The issues are everywhere. A roster of players, who don’t get it. A Union that is looking for a fight everyday. And a League that is blatantly inconsistent in the penalties metered out.
Domestic abuse is the issue in neon lights these days. Illegeal use of PEDs. A garden variety of things like marijuana, alcohol, assaults, guns, traffic incidents do still crop up.
You can legislate rules in the NFL. You cannot legislate common sense. You can have a list of sanctions that match crimes. You cannot create moral fiber in players.
You can have a standard of discipline, but you cannot make progress if the Union is going to fight you tooth and nail on every sanction handed down.
And then there is the gray-area of NFL discipline. The collective bargaining agreement, voted on by both sides (union-owners), says the Commissioner is judge and jury on discipline, and then on appeals hearings. Now the NFLPA is trying to change that in mid-term of this agreement, to better protect-serve their players.
The scoreboard shows a hap-hazard way of metering out discipline to players. The court dockets show hearing after hearing, appeal upon appeal.
You tell me which is the worst crime of all, and then look at the score of games players were suspended for, and tell me if there is any consistency to any of this?
Tom Brady-Deflate-Gate…(4-game suspension) , though there is not hard evidence he ordered ball boys to tamper with balls. Now he is threatening to sue the Commissioner.

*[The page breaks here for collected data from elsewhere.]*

(** What the remote attempt gets: the trimmed answer of the first slot
    that is set, or its error (a missing library under its own name), or
    the error of having no slot. *)
Definition attempt_reply (env : Env) (self : AIEngine) (prompt : string)
  : Result string :=
  if key_truthy (openai_api_key self) then
    match openai_create env (openai_api_key self) prompt with
    | Ok text => Ok (Str.strip text)
    | Raise e =>
        Raise (if is_import_error e
               then Exn OtherError "OpenAI library not available" else e)
    end
  else if key_truthy (groq_api_key self) then
    match groq_post env (groq_api_key self) prompt with
    | Ok text => Ok (Str.strip text)
    | Raise e =>
        Raise (if is_import_error e
               then Exn OtherError "Requests library not available" else e)
    end
  else Raise (Exn OtherError "No online API keys available").

(** What an attempt of the local backend does to the world and what it
    replies: the scratch file is made, the llama process is run on it, and
    the reply follows what the process did. *)
Definition local_outcome (env : Env) (self : AIEngine) (prompt : string)
    (st : State) : Result string * State :=
  match mkstemp env (tmp_serial st) with
  | Raise e => (Ok (local_apology e), st)
  | Ok path =>
      let world fs evs :=
        MkState fs (S (tmp_serial st)) (trace st ++ evs) (outbox st)
                (sends st) in
      match write_error env path prompt with
      | Some e => (Ok (local_apology e), world (<[path := ""]> (files st)) [])
      | None =>
          let fs := <[path := prompt]> (files st) in
          let cmd := llama_cmd self path in
          match subprocess_run env cmd fs with
          | Ok res =>
              (Ok (if (returncode res =? 0)%Z
                   then clean_output prompt (stdout res)
                   else "Sorry, there was an error processing your request: "
                        ++ stderr res),
               world (delete path fs) [LlamaRun cmd])
          | Raise e => (Ok (local_apology e), world fs [LlamaRun cmd])
          end
      end
  end.

(** What an attempt of the remote backend does to the world and what it
    replies: the slot that is set is called; its text is the reply; when it
    fails the local backend is attempted if it is configured, else the
    reply is the apology that quotes the failure. *)
Definition remote_outcome (env : Env) (self : AIEngine) (prompt : string)
    (st : State) : Result string * State :=
  let st1 := logged st (attempt_events self prompt) in
  match attempt_reply env self prompt with
  | Ok text => (Ok text, st1)
  | Raise e =>
      if offline_mode_available self then local_outcome env self prompt st1
      else (Ok (ONLINE_FAILURE e), st1)
  end.


(** The outcome [out] of a run from [st] is an attempt of the remote
    backend: the slot that is set was called, then at most the local
    process was run, and a text from the slot is the reply. *)
Definition attempts_remote (env : Env) (self : AIEngine) (prompt : string)
    (st : State) (out : Result string * State) : Prop :=
  out = remote_outcome env self prompt st
  /\ (exists local,
         trace (snd out)
         = (trace st ++ attempt_events self prompt ++ local)%list
         /\ (local = []
             \/ exists path, local = [LlamaRun (llama_cmd self path)]))
  /\ (forall text,
         attempt_reply env self prompt = Ok text ->
         out = (Ok text, logged st (attempt_events self prompt))).

(** The outcome [out] of a run from [st] is an attempt of the local
    backend: no remote call was made, and once the scratch file is
    written the llama process was run on it. *)
Definition attempts_local (env : Env) (self : AIEngine) (prompt : string)
    (st : State) (out : Result string * State) : Prop :=
  out = local_outcome env self prompt st
  /\ remote_calls (snd out) = remote_calls st
  /\ (forall path,
         mkstemp env (tmp_serial st) = Ok path ->
         write_error env path prompt = None ->
         trace (snd out)
         = (trace st ++ [LlamaRun (llama_cmd self path)])%list).

(** ** Sample worlds and engines *)

(** Remote services refuse, the local process runs out of time. *)
Definition env_down : Env :=
  MkEnv (fun _ _ => Raise (Exn OtherError "Connection error."))
        (fun _ _ => Raise (Exn OtherError "503 Server Error"))
        (fun n => Ok ("/tmp/tmp" ++ Str.of_Z (Z.of_nat n) ++ ".txt"))
        (fun _ _ => None)
        (fun _ _ => Raise (Exn TimeoutExpired "timed out after 60 seconds"))
        "2024-01-01T00:00:00"
        (fun _ => Raise (Exn JSONDecodeError "Expecting value"))
        (fun _ => None).

(** The remote service answers with the prompt it was given. *)
Definition env_echo : Env :=
  MkEnv (fun _ prompt => Ok prompt)
        (fun _ prompt => Ok prompt)
        (fun n => Ok ("/tmp/tmp" ++ Str.of_Z (Z.of_nat n) ++ ".txt"))
        (fun _ _ => None)
        (fun _ _ => Ok (Completed 0 "done" ""))
        "2024-01-01T00:00:00"
        (fun _ => Ok (PyDict []))
        (fun _ => None).

Definition st_init : State := MkState ∅ 0 [] [] 0.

Greg Hardy-Domestic Abuse..(4-game suspension) in a year long battle over the choking of his then girf friend and threats of violence with a gun. He missed the entire Carolina season but received his 13M salary.
Adrian Peterson-Child Abuse (2-game suspension) in a nasty dispute over the right to discipline his own child. He sat out 15-games but was paid 7.5M.
Ray Rice-Domestic Abuse (2-game suspension) in the video documentation of the knockout punch of his then fiancee. He was released by the Ravens.
Is Brady’s sin worse than the others because it was an integrity of the game issue? Which is more egregious, the beating of a 4-year old child, or the violence towards a woman?
Granted, in the past, there were no black-white copies of specific suspensions for specific crimes. There are now, ranging from 2-games to 6-games, depeneding on whether we are talking marijuana suspension, to something as hideous as violence against a woman or child, or the injurying of an officer.
Maybe the NFL was behind the power curve if formulating policy. Maybe it didn’t really care what players did Monday thru Friday, as long as they played on Sunday. Maybe the world of social media, cameras everywhere, and the spectre of the loss of big sponsors, has brought them full circle back to the table.
Players keep getting arrested. Yes 35-out of 1800, will start this season under some type of NFL suspension.
A couple of things should happen next.
The owners need to stand up and define penalties for all wrong doing, fines and suspensions. The players should start holding teammates accountable, and stop paying solar system legal fees to lawyers trying to get players off the hook.
And the NFL Union, always out front defending their clients, should distribute tee-shirts to the every player in a training camp that reads “Obey the law.”
Each is to blame. None seem to want to share the shame.